By Michael Georgy
(Reuters) - Rebels to the west and east of Libya's
increasingly isolated capital fought forces loyal to Muammar Gaddafi Wednesday
for control of oil facilities vital to winning the six-month-old civil war.
In Zawiyah, 50 km (30 miles)
west of Tripoli, they assaulted a coastal oil refinery to try to drive the last
Gaddafi forces out and tighten their noose around the capital.
A rebel spokesman said a
pipeline to Tripoli was cut. There was no word on the outcome of their assault
after nightfall.
In Brega, on the eastern
front, rebel forces said they had suffered 18 killed and 33 wounded Tuesday and
Wednesday in their battle to dislodge Gaddafi forces from the oil port and
refinery, where they have been fighting for many days.
Fifteen of the rebels were
killed Tuesday and three on Wednesday, said spokesman Mohammad Zawawi.
Libyan state television showed
video of Gaddafi supporters at the Brega terminal Wednesday chanting the
leader's name.
After 41 years of supreme
power, 69-year-old Gaddafi seems isolated. Rebel forces are closing in from the
west, south and east, cutting off his Tripoli stronghold on the Mediterranean
shore.

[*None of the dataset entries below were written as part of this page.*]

Definition COLORS (c : color) : Z * Z * Z :=
  match c with
  | background => (30, 30, 40)
  | panel => (50, 50, 60)
  | button => (70, 130, 180)
  | button_hover => (100, 160, 210)
  | button_active => (50, 200, 100)
  | text => (255, 255, 255)
  | text_secondary => (200, 200, 200)
  | accent => (255, 165, 0)
  | success => (76, 175, 80)
  | warning => (255, 193, 7)
  | error => (244, 67, 54)
  | engagement_high => (76, 175, 80)
  | engagement_med => (255, 193, 7)
  | engagement_low => (244, 67, 54)
  end.

(** ** Python float comparisons on [Q] *)

Definition py_lt (x y : Q) : bool := negb (Qle_bool y x).
Definition py_le (x y : Q) : bool := Qle_bool x y.

(** Python's [int(x)]: truncation toward zero. *)
Definition py_int (x : Q) : Z :=
  if Qle_bool 0 x then Qfloor x else - Qfloor (- x).

(** ** Python floats: rounding to the nearest double

    A double is a rational [m * 2^u] with a 53-bit significand; results
    are rounded to the nearest one, ties to an even significand, with
    subnormal spacing [2^-1074] below [2^-1022].  A rounded value of
    magnitude [2^1024] or more overflows to [inf]. *)

Definition pow2 (e : Z) : Q := Qpower (inject_Z 2) e.

(** The exponent [e] with [2^e <= q < 2^(e+1)], for [q > 0]. *)
Definition binade (q : Q) : Z :=
  let e0 := Z.log2 (Qnum q) - Z.log2 (Zpos (Qden q)) in
  if Qle_bool (pow2 e0) q then e0 else e0 - 1.

(** Rounding to an integer, ties to even. *)
Definition round_half_even (s : Q) : Z :=
  let f := Qfloor s in
  let r := (s - inject_Z f)%Q in
  if Qle_bool r (1 # 2) then
    if Qeq_bool r (1 # 2) then (if Z.even f then f else f + 1) else f
  else f + 1.

Definition round_pos (q : Q) : Q :=
  let u := Z.max (binade q - 52) (-1074) in
  (inject_Z (round_half_even (q / pow2 u)) * pow2 u)%Q.

(** The nearest double, with an unbounded exponent range above. *)
Definition round_nearest (q : Q) : Q :=
  if py_lt 0 q then round_pos q
  else if py_lt q 0 then (- round_pos (- q))%Q
  else 0%Q.

(** A float operation's result: [None] when it overflows to [inf]. *)
Definition float_round (q : Q) : option Q :=
  let r := round_nearest q in
  if Qle_bool (pow2 1024) (Qabs r) then None else Some r.

(** [int(width * value)] for an [int] width and a [float] value: Python
    converts [width] to a float (raising [OverflowError] beyond the double
    range), multiplies with rounding (an overflowing product is [inf]) and
    truncates, [int(inf)] raising [OverflowError].  [None] is the raised
    error. *)
Definition int_of_float_product (width : Z) (value : Q) : option Z :=
  match float_round (inject_Z width) with
  | None => None
  | Some fw =>
      match float_round (fw * value)%Q with
      | Some p => Some (py_int p)
      | None => None
      end
  end.

(** ** Number formatting: [f"{x:.1f}"] and [f"{x:+.1f}"]
    (the exact value of the argument rounded to one decimal, ties to even, as
    Python formats a double) *)

Definition z_to_string (n : Z) : string :=
  NilZero.string_of_uint (N.to_uint (Z.to_N n)).

(** [str(n)] for an integer [n]. *)
Definition z_repr (n : Z) : string :=
  if n <? 0 then ("-" ++ z_to_string (- n))%string else z_to_string n.

Definition fmt_1f_abs (x : Q) : string :=
  let n := round_half_even (Qabs x * 10) in
  (z_to_string (n / 10) ++ "." ++ z_to_string (n mod 10))%string.

Definition fmt_1f (x : Q) : string :=
  if py_lt x 0 then ("-" ++ fmt_1f_abs x)%string else fmt_1f_abs x.

(** A [Q] zero stands for [+0.0]; the double [-0.0] is not modelled. *)
Definition fmt_plus_1f (x : Q) : string :=
  if py_lt x 0 then ("-" ++ fmt_1f_abs x)%string else ("+" ++ fmt_1f_abs x)%string.

(** ** The state snapshot [env_state]: a dict whose recognised keys may be
    absent; [env_get] is [dict.get(key, default)]. *)

Record snapshot := {
  lesson_difficulty : option Q;
  student_accuracy : option Q;
  engagement_level : option Q;
  hints_requested : option Z;
  time_on_lesson : option Z;
  interface_efficiency : option Q;
  aac_button_usage : option (list Q);
  step : option Z
}.

Definition env_get {A} (field : option A) (default : A) : A :=
  match field with Some v => v | None => default end.

Definition empty_snapshot : snapshot :=
  {| lesson_difficulty := None; student_accuracy := None;
     engagement_level := None; hints_requested := None;
     time_on_lesson := None; interface_efficiency := None;
     aac_button_usage := None; step := None |}.

(** ** The visualizer's own state (fields set in [__init__]) *)

Record visualizer := {
  fps : Z;
  frame_count : Z;
  last_action : option Z;
  action_display_timer : Z
}.

Definition aac_symbols : list string :=
  ["I want"; "Help"; "Yes"; "No"; "More"; "Stop"]%string.

Definition init : visualizer :=
  {| fps := 4; frame_count := 0; last_action := None; action_display_timer := 0 |}.

(** ** [_draw_lesson_panel] *)

Record lesson_view := {
  diff_text : string;
  diff_color : color;
  difficulty_shown : Q;
  hints_shown : Z;
  time_shown : Z
}.

Definition difficulty_text (difficulty : Q) : string :=
  if py_lt difficulty (4 # 10) then "Easy"%string
  else if py_lt difficulty (7 # 10) then "Medium"%string
  else "Hard"%string.

Definition difficulty_color (difficulty : Q) : color :=
  if py_le (4 # 10) difficulty && py_le difficulty (7 # 10) then success else warning.

Definition _draw_lesson_panel (env : snapshot) : lesson_view :=
  let difficulty := env_get (lesson_difficulty env) (5 # 10) in
  {| diff_text := difficulty_text difficulty;
     diff_color := difficulty_color difficulty;
     difficulty_shown := difficulty;
     hints_shown := env_get (hints_requested env) 0;
     time_shown := env_get (time_on_lesson env) 0 |}.

(** ** [_draw_aac_panel] *)

Record aac_button_view := {
  btn_symbol : string;
  btn_color : color;
  btn_usage_text : string
}.

Definition usage_color (usage : Q) : color :=
  if py_lt (25 # 100) usage then button_active
  else if py_lt (15 # 100) usage then button_hover
  else button.

Definition draw_aac_button (symbol : string) (usage : Q) : aac_button_view :=
  {| btn_symbol := symbol;
     btn_color := usage_color usage;
     btn_usage_text := (fmt_1f (usage * 100) ++ "%")%string |}.

(** [np.array([0.17] * 6)] *)
Definition default_aac_usage : list Q := repeat (17 # 100) 6.

(** [for i, (symbol, usage) in enumerate(zip(self.aac_symbols, button_usage))] *)
Definition _draw_aac_panel (env : snapshot) : list aac_button_view :=
  let button_usage := env_get (aac_button_usage env) default_aac_usage in
  map (fun '(symbol, usage) => draw_aac_button symbol usage)
      (combine aac_symbols button_usage).

(** ** [_draw_metric_bar] *)

Record bar_view := {
  bar_label : string;
  bar_value : Q;
  bar_width : Z;
  bar_filled_width : option Z;   (** [None]: [int()] raises [OverflowError] *)
  bar_color : color;
  bar_value_text : string
}.

Definition _draw_metric_bar (label : string) (value : Q) (width : Z) (c : color)
  : bar_view :=
  {| bar_label := label;
     bar_value := value;
     bar_width := width;
     bar_filled_width := int_of_float_product width value;
     bar_color := c;
     bar_value_text := (fmt_1f (value * 100) ++ "%")%string |}.

(** ** [_draw_metrics_panel] *)

Record metrics_view := {
  accuracy_bar : bar_view;
  engagement_bar : bar_view;
  efficiency_bar : bar_view;
  reward_text : option (string * color);
  total_text : option string;
  step_text : string
}.

Definition engagement_color (engagement : Q) : color :=
  if py_lt (7 # 10) engagement then engagement_high
  else if py_lt (4 # 10) engagement then engagement_med
  else engagement_low.

Definition reward_color (reward : Q) : color :=
  if py_lt 0 reward then success else error.

Definition _draw_metrics_panel (env : snapshot) (reward total_reward : option Q)
  : metrics_view :=
  let accuracy := env_get (student_accuracy env) (7 # 10) in
  let engagement := env_get (engagement_level env) (8 # 10) in
  let interface_eff := env_get (interface_efficiency env) (5 # 10) in
  let st := env_get (step env) 0 in
  {| accuracy_bar := _draw_metric_bar "Student Accuracy" accuracy 400 success;
     engagement_bar :=
       _draw_metric_bar "Engagement" engagement 400 (engagement_color engagement);
     efficiency_bar := _draw_metric_bar "Interface Efficiency" interface_eff 400 button;
     reward_text :=
       match reward with
       | Some r => Some (("Last Reward: " ++ fmt_plus_1f r)%string, reward_color r)
       | None => None
       end;
     total_text :=
       match total_reward with
       | Some t => Some ("Episode Reward: " ++ fmt_1f t)%string
       | None => None
       end;
     step_text :=
       ("Step: " ++ z_repr st ++ "/200")%string |}.

(** ** [_draw_agent_info_panel] *)

Definition action_names : list string :=
  ["Keep current layout"; "Optimize AAC buttons"; "Increase difficulty";
   "Decrease difficulty"; "Provide hint"; "Predict next word";
   "Adjust button sizes"]%string.

Inductive action_view :=
| Highlight (name : string)   (** the "Current Action:" callout *)
| Waiting.                    (** "Waiting for agent action..." *)

Record agent_view := {
  episode_shown : option Z;
  action_shown : action_view
}.

Definition _draw_agent_info_panel (action : option Z) (episode : option Z) : agent_view :=
  {| episode_shown := episode;
     action_shown :=
       match action with
       | Some a =>
           if (0 <=? a) && (a <? Z.of_nat (List.length action_names))
           then Highlight (nth (Z.to_nat a) action_names ""%string)
           else Waiting
       | None => Waiting
       end |}.

(** ** Events drained by [pygame.event.get()] *)

Definition K_ESCAPE : Z := 27.
Definition K_q : Z := 113.

Inductive event :=
| QUIT
| KEYDOWN (key : Z)
| OTHER_EVENT.

Fixpoint handle_events (evs : list event) : bool :=
  match evs with
  | [] => true
  | QUIT :: _ => false
  | KEYDOWN key :: rest =>
      if (key =? K_ESCAPE) || (key =? K_q) then false else handle_events rest
  | OTHER_EVENT :: rest => handle_events rest
  end.

(** ** [render] *)

Record frame := {
  lesson : lesson_view;
  aac : list aac_button_view;
  metrics : metrics_view;
  agent : agent_view
}.

(** Lines 113--119: update of the action display countdown. *)
Definition update_action (v : visualizer) (action : option Z) : visualizer :=
  let v1 :=
    match action with
    | Some a => {| fps := fps v; frame_count := frame_count v;
                   last_action := Some a; action_display_timer := 2 * fps v |}
    | None => v
    end in
  if action_display_timer v1 >? 0
  then {| fps := fps v1; frame_count := frame_count v1;
          last_action := last_action v1;
          action_display_timer := action_display_timer v1 - 1 |}
  else v1.

Definition render (v : visualizer) (env : snapshot) (action : option Z)
    (reward : option Q) (episode : option Z) (total_reward : option Q)
    (evs : list event) : visualizer * frame * bool :=
  let v1 := update_action v action in
  let fr :=
    {| lesson := _draw_lesson_panel env;
       aac := _draw_aac_panel env;
       metrics := _draw_metrics_panel env reward total_reward;
       agent := _draw_agent_info_panel
                  (if action_display_timer v1 >? 0 then last_action v1 else None)
                  episode |} in
  let v2 := {| fps := fps v1; frame_count := frame_count v1 + 1;
               last_action := last_action v1;
               action_display_timer := action_display_timer v1 |} in
  (v2, fr, handle_events evs).

(** A render call's arguments, and a sequence of calls. *)
Record call := {
  c_env : snapshot;
  c_action : option Z;
  c_reward : option Q;
  c_episode : option Z;
  c_total : option Q;
  c_events : list event
}.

Gaddafi's whereabouts are not known.
Aided by NATO's
fighter-bombers, assault helicopters and naval blockade, the rebels have
transformed the battle in the last few days after many weeks of stalemate.
Zawiyah controls the western
highway linking Tripoli to Tunisia.
Gaddafi forces were holding the refinery there and harassing rebels in the city
with shelling and sniper fire.
"There are some snipers
inside the refinery facility. We control the gates of the refinery. We will be
launching an operation to try to take control of it shortly," a rebel
fighter, Abdulkarim Kashaba, said earlier Wednesday.
MASS GRAVE
A rebel spokesman from the
opposition-held city of Misrata to the east of Tripoli said rebels had found
the buried bodies of civilians they said had been slaughtered by Gaddafi
forces.
"We discovered a mass
grave containing 150 bodies in Tawargha. These are the corpses of civilians
kidnapped from Misrata by Gaddafi's loyalists," he said. Rebels found a
video "showing kidnappers cutting the throats of people," he said.
The spokesman said rebel
forces were now outside a place called Hisha about 100 km (60 miles) west of
Misrata on the road to Tripoli. "They are now on the coastal road,"
he said.
Zawiyah's refinery is one of
the few sources of fuel for Gaddafi's troops and the people of Tripoli. A rebel
commander said the pipeline linking it to Tripoli was severed Tuesday.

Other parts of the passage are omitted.